### Directions:
Among the lines of data below, reproduce only those from the one with "sb_total_block_count := sb_total_block_count" through the one with "sb_root_inode_number := sb_root_inode_number", exactly as they stand, both ends included.

### Data:
(** Assignments to fields of the superblock. *)
Definition sb_with (sb : BafsSuperblock) (free_count inodes inode_root free_root checksum_root next_cow : Z)
    : BafsSuperblock :=
  {| sb_magic_number := sb_magic_number sb; sb_version := sb_version sb;
     sb_block_size_in_bytes := sb_block_size_in_bytes sb;
     sb_total_block_count := sb_total_block_count sb; sb_free_block_count := free_count;
     sb_allocated_inode_count := inodes;
     sb_last_committed_transaction_id := sb_last_committed_transaction_id sb;
     sb_root_inode_number := sb_root_inode_number sb;
     sb_inode_tree_root_block := inode_root; sb_free_extent_tree_root_block := free_root;
     sb_checksum_tree_root_block := checksum_root;
     sb_journal_start_block := sb_journal_start_block sb;
     sb_journal_size_in_blocks := sb_journal_size_in_blocks sb;
     sb_volume_uuid := sb_volume_uuid sb; sb_volume_label := sb_volume_label sb;
     sb_feature_flags := sb_feature_flags sb; sb_checksum_algorithm := sb_checksum_algorithm sb;
     sb_next_cow_block_address := next_cow; sb_reserved := sb_reserved sb;
     sb_superblock_checksum := sb_superblock_checksum sb |}.

Definition sb_set_free_count (sb : BafsSuperblock) (n : Z) : BafsSuperblock :=
  sb_with sb n (sb_allocated_inode_count sb) (sb_inode_tree_root_block sb)
    (sb_free_extent_tree_root_block sb) (sb_checksum_tree_root_block sb) (sb_next_cow_block_address sb).
Definition sb_set_inode_count (sb : BafsSuperblock) (n : Z) : BafsSuperblock :=
  sb_with sb (sb_free_block_count sb) n (sb_inode_tree_root_block sb)
    (sb_free_extent_tree_root_block sb) (sb_checksum_tree_root_block sb) (sb_next_cow_block_address sb).
Definition sb_set_inode_root (sb : BafsSuperblock) (a : Z) : BafsSuperblock :=
  sb_with sb (sb_free_block_count sb) (sb_allocated_inode_count sb) a
    (sb_free_extent_tree_root_block sb) (sb_checksum_tree_root_block sb) (sb_next_cow_block_address sb).
Definition sb_set_free_root (sb : BafsSuperblock) (a : Z) : BafsSuperblock :=
  sb_with sb (sb_free_block_count sb) (sb_allocated_inode_count sb) (sb_inode_tree_root_block sb)
    a (sb_checksum_tree_root_block sb) (sb_next_cow_block_address sb).
Definition sb_set_checksum_root (sb : BafsSuperblock) (a : Z) : BafsSuperblock :=
  sb_with sb (sb_free_block_count sb) (sb_allocated_inode_count sb) (sb_inode_tree_root_block sb)
    (sb_free_extent_tree_root_block sb) a (sb_next_cow_block_address sb).
Definition sb_set_next_cow (sb : BafsSuperblock) (a : Z) : BafsSuperblock :=
  sb_with sb (sb_free_block_count sb) (sb_allocated_inode_count sb) (sb_inode_tree_root_block sb)
    (sb_free_extent_tree_root_block sb) (sb_checksum_tree_root_block sb) a.

(** ** Formatting *)

Section format.
Context {D : Type} `{BlockDevice D}.

(** The three trees, built in a fresh dirty cache: their roots. *)
Definition format_trees (device : D) (total_block_count format_inode_tree_root_block
    format_free_extent_tree_root_block format_checksum_tree_root_block : Z)
    : ST cow BafsError (Z * Z * Z) :=
  let format_generation := 1 in
  let! _ := create_empty_tree format_inode_tree_root_block format_generation in
  let! _ := create_empty_tree format_free_extent_tree_root_block format_generation in
  let! _ := create_empty_tree format_checksum_tree_root_block format_generation in
  let root_inode := new_directory BAFS_ROOT_INODE_NUMBER format_generation 0 in
  let! inode_root := write_inode_to_tree device format_inode_tree_root_block root_inode format_generation in
  let! c := st_get in
  let free_start_first_attempt := next_free_block c in
  let free_count_first_attempt := saturating_sub total_block_count free_start_first_attempt in
  if free_count_first_attempt =? 0 then st_err OutOfSpace
  else
    let! free_extent_root := insert_free_extent_into_tree device format_free_extent_tree_root_block
                               free_start_first_attempt free_count_first_attempt format_generation in
    let! c := st_get in
    if free_start_first_attempt <? next_free_block c then
      let! free_extent_root := delete_from_tree device free_extent_root
                                 (free_key free_start_first_attempt) format_generation in
      let! c := st_get in
      let free_start_final := next_free_block c in
      let free_count_final := saturating_sub total_block_count free_start_final in
      if 0 <? free_count_final then
        let! free_extent_root := insert_free_extent_into_tree device free_extent_root
                                   free_start_final free_count_final format_generation in
        st_ret (inode_root, free_extent_root, format_checksum_tree_root_block)
      else st_ret (inode_root, free_extent_root, format_checksum_tree_root_block)
    else st_ret (inode_root, free_extent_root, format_checksum_tree_root_block).

Definition format_superblock (options : BafsFormatOptions) (total_block_count final_free_block_count
    inode_root free_extent_root checksum_root journal_size_in_blocks next_free_block : Z) : BafsSuperblock :=
  {| sb_magic_number := BAFS_MAGIC_NUMBER; sb_version := BAFS_SUPPORTED_VERSION;
     sb_block_size_in_bytes := BAFS_DEFAULT_BLOCK_SIZE_BYTES;
     sb_total_block_count := total_block_count; sb_free_block_count := final_free_block_count;
     sb_allocated_inode_count := 1; sb_last_committed_transaction_id := 1;
     sb_root_inode_number := BAFS_ROOT_INODE_NUMBER; sb_inode_tree_root_block := inode_root;
     sb_free_extent_tree_root_block := free_extent_root; sb_checksum_tree_root_block := checksum_root;
     sb_journal_start_block := BAFS_JOURNAL_START_BLOCK_ADDRESS;
     sb_journal_size_in_blocks := journal_size_in_blocks;
     sb_volume_uuid := [volume_uuid_lower options; 0];
     sb_volume_label := label_words (volume_label options);
     sb_feature_flags := 0; sb_checksum_algorithm := BAFS_CHECKSUM_ALGORITHM_CRC32C;
     sb_next_cow_block_address := next_free_block; sb_reserved := replicate 348 0;
     sb_superblock_checksum := 0 |}.

(** Zero-fill [count] journal blocks from [block]. *)
Fixpoint zero_journal_blocks (count : nat) (block : Z) : ST D BafsError unit :=
  match count with
  | O => st_ret tt
  | S count =>
      let! _ := device_write_block block (zeros BAFS_DEFAULT_BLOCK_SIZE_BYTES) in
      zero_journal_blocks count (block + 1)
  end.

### Result of the task:
     sb_total_block_count := sb_total_block_count sb; sb_free_block_count := free_count;
     sb_allocated_inode_count := inodes;
     sb_last_committed_transaction_id := sb_last_committed_transaction_id sb;
     sb_root_inode_number := sb_root_inode_number sb;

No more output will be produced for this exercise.